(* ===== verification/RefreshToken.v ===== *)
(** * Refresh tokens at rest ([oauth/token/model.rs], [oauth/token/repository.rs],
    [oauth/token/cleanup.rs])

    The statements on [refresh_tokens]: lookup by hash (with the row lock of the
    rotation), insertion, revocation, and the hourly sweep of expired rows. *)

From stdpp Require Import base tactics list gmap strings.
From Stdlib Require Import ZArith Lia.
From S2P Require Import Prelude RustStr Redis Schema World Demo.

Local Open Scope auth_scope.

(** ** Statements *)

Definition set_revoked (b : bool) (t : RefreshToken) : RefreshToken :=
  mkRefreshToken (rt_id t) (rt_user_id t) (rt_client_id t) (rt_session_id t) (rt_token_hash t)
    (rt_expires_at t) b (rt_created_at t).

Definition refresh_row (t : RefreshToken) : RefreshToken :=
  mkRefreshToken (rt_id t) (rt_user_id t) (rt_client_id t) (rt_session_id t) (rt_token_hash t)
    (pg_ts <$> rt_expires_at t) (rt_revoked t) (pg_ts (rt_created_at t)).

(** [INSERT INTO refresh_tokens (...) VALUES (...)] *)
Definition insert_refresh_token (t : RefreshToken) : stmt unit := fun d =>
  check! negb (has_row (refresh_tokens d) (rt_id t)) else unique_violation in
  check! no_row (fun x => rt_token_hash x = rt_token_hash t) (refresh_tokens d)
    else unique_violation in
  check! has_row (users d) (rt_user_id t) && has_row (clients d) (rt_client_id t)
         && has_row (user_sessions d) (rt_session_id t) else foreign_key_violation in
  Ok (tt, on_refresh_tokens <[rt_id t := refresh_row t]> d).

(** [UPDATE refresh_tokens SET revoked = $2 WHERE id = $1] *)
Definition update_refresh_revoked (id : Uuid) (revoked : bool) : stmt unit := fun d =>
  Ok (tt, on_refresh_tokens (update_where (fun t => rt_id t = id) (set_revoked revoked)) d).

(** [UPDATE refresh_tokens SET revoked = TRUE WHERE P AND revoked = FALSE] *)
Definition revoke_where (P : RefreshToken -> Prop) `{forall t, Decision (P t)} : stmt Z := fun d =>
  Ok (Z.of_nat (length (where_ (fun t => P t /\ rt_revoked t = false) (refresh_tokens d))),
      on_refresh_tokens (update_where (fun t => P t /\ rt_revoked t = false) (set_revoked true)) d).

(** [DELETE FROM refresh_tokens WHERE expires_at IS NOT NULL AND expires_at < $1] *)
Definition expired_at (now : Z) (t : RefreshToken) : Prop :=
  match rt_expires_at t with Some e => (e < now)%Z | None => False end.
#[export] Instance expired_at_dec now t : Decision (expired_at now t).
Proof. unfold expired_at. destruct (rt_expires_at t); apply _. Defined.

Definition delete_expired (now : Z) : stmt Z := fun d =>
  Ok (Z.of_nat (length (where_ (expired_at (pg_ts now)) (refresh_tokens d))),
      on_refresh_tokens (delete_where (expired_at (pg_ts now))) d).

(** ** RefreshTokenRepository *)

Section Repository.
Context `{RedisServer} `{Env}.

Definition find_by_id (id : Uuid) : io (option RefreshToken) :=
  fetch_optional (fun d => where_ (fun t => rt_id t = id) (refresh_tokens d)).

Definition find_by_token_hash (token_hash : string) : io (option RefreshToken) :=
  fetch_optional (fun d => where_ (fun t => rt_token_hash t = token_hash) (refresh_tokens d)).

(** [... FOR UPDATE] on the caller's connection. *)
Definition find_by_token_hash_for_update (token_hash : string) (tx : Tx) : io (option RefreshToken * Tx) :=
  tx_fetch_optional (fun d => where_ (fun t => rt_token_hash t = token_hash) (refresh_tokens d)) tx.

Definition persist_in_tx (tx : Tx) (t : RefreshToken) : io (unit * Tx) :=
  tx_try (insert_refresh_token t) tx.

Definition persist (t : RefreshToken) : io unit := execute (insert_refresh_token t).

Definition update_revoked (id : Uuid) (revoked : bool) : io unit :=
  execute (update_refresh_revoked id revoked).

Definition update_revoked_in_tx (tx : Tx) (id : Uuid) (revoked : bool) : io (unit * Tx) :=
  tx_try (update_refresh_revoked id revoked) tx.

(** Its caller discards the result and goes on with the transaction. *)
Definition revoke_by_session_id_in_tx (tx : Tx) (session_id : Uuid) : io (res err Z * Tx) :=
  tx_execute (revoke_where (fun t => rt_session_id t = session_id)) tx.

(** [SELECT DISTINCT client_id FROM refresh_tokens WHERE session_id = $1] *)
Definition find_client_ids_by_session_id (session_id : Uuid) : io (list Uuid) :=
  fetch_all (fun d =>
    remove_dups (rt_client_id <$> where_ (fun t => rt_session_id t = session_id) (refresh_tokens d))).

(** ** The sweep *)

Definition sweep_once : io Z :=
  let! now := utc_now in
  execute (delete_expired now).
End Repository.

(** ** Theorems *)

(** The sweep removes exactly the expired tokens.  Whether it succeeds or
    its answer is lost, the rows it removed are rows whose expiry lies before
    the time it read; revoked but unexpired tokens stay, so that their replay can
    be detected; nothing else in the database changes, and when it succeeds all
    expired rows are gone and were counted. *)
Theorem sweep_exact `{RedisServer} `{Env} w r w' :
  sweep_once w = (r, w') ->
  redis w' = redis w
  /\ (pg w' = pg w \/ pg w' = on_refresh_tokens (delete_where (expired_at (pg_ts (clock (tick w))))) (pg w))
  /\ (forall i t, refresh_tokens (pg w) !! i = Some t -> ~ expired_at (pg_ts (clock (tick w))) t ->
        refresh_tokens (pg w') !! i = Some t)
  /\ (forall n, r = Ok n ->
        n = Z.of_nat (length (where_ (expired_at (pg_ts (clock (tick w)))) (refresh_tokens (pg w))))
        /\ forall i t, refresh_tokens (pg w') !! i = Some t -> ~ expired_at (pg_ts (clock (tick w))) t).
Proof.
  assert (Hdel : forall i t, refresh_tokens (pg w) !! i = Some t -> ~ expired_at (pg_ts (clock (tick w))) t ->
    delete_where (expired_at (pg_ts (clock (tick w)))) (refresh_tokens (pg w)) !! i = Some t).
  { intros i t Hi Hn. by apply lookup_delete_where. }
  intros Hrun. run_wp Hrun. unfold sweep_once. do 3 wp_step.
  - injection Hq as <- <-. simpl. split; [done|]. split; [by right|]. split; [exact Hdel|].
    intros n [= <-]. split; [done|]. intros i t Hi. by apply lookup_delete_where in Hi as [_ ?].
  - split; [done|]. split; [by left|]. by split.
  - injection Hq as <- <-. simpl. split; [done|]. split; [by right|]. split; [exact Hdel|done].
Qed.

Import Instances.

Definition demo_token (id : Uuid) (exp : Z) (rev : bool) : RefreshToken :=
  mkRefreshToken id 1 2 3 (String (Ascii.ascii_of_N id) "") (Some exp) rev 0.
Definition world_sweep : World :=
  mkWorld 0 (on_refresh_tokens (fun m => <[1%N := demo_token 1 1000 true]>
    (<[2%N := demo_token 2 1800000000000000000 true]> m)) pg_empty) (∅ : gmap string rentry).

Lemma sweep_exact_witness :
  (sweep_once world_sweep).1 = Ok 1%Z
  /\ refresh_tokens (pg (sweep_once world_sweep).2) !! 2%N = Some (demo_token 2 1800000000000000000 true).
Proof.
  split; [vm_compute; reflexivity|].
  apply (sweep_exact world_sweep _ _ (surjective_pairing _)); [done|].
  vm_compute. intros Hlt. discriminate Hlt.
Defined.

### ABOUT THIS EXERCISE
Please reproduce the lines from the line with "[oauth/token/cleanup.rs])" to the line with "From stdpp Require", both ends included, exactly as they appear above.

### OUTPUT
    [oauth/token/cleanup.rs])

    The statements on [refresh_tokens]: lookup by hash (with the row lock of the
    rotation), insertion, revocation, and the hourly sweep of expired rows. *)

From stdpp Require Import base tactics list gmap strings.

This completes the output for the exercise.